§ **Your instructions**
Below are lines of data; restate word for word those running from the line containing "Definition with_DecryptS" to the line containing "DecryptS E t", inclusive, and no others.

########

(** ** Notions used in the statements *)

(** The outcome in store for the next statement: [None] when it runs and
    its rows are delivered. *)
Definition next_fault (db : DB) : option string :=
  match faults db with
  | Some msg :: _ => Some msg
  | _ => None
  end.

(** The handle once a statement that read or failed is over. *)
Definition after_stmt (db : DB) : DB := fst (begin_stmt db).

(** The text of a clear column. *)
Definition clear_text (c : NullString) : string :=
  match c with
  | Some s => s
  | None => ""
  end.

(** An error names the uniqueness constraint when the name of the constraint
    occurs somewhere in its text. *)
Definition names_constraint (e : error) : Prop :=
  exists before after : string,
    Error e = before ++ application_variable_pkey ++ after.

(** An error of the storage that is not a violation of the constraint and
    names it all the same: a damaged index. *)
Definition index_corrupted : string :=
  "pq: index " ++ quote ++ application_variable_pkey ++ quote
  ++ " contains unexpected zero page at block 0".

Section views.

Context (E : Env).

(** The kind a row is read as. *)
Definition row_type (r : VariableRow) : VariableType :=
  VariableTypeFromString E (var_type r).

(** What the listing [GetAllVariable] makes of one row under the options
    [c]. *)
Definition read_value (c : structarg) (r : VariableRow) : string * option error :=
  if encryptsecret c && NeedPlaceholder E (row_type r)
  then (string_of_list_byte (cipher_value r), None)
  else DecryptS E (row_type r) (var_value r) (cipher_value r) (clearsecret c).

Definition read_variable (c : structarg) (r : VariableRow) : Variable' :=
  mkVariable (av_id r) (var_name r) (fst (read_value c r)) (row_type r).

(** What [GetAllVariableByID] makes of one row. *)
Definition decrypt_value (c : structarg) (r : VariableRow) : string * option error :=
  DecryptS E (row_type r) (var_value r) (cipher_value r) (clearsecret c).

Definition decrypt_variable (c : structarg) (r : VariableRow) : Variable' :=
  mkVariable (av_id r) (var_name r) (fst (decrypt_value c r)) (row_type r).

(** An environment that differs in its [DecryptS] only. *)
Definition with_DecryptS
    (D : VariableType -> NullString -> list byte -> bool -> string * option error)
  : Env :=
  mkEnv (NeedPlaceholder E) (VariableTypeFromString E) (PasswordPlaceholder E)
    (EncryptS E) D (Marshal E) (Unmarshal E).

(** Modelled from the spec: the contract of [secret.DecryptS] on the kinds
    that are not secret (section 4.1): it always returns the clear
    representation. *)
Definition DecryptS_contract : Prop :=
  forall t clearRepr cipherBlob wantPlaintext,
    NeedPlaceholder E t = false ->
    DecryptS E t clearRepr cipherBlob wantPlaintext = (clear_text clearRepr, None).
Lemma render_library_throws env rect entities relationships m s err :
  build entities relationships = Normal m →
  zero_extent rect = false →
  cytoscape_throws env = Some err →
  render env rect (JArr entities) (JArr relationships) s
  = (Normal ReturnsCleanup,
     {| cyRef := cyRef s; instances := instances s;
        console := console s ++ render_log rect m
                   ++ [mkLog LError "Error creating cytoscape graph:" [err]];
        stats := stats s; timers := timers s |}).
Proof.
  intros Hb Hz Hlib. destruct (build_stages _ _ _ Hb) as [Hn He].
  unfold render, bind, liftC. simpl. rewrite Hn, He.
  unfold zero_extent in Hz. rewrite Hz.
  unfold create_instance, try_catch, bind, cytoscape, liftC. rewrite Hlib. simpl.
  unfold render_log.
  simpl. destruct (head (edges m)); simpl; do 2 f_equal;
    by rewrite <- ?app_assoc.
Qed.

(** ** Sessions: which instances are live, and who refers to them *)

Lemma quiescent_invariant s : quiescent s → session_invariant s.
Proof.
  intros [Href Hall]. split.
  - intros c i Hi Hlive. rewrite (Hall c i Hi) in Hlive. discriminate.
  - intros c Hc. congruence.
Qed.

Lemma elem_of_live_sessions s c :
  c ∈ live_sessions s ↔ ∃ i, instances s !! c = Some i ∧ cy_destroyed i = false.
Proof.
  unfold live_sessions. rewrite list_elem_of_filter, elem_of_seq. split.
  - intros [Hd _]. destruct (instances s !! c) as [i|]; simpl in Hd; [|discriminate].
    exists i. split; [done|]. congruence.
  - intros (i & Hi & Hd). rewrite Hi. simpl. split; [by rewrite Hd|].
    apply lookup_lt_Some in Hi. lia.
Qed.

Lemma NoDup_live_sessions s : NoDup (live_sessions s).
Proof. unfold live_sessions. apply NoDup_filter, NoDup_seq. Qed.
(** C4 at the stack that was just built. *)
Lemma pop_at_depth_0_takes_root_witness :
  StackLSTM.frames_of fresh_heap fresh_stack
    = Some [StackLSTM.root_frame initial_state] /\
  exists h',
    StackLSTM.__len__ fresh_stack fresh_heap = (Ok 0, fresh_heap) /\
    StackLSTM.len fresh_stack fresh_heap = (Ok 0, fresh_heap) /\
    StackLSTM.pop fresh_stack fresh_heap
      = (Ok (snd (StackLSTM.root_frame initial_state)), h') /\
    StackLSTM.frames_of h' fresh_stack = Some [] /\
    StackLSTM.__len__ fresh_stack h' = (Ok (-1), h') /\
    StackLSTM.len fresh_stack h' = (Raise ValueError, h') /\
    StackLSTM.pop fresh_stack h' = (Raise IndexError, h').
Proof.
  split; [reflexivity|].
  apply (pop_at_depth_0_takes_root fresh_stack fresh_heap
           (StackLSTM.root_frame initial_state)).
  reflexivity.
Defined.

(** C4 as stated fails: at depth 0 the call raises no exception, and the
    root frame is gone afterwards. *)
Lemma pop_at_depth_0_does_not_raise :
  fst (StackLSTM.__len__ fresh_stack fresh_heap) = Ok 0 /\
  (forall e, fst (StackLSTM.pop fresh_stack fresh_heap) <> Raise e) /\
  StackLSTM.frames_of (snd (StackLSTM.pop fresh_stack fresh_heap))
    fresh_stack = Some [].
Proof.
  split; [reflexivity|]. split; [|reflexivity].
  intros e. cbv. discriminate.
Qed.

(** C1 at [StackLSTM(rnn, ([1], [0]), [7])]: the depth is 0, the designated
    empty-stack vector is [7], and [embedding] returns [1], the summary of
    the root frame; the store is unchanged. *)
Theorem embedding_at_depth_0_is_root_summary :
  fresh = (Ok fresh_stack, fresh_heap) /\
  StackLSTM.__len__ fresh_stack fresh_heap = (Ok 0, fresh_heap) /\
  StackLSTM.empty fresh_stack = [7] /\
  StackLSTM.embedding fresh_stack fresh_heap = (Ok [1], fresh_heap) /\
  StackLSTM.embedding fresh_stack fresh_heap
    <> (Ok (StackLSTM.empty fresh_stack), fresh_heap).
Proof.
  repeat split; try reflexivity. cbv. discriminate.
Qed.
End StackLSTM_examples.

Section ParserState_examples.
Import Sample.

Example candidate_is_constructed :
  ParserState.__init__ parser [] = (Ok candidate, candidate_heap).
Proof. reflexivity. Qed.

########

§ **Response area**
Definition with_DecryptS
    (D : VariableType -> NullString -> list byte -> bool -> string * option error)
  : Env :=
  mkEnv (NeedPlaceholder E) (VariableTypeFromString E) (PasswordPlaceholder E)
    (EncryptS E) D (Marshal E) (Unmarshal E).

(** Modelled from the spec: the contract of [secret.DecryptS] on the kinds
    that are not secret (section 4.1): it always returns the clear
    representation. *)
Definition DecryptS_contract : Prop :=
  forall t clearRepr cipherBlob wantPlaintext,
    NeedPlaceholder E t = false ->
    DecryptS E t clearRepr cipherBlob wantPlaintext = (clear_text clearRepr, None).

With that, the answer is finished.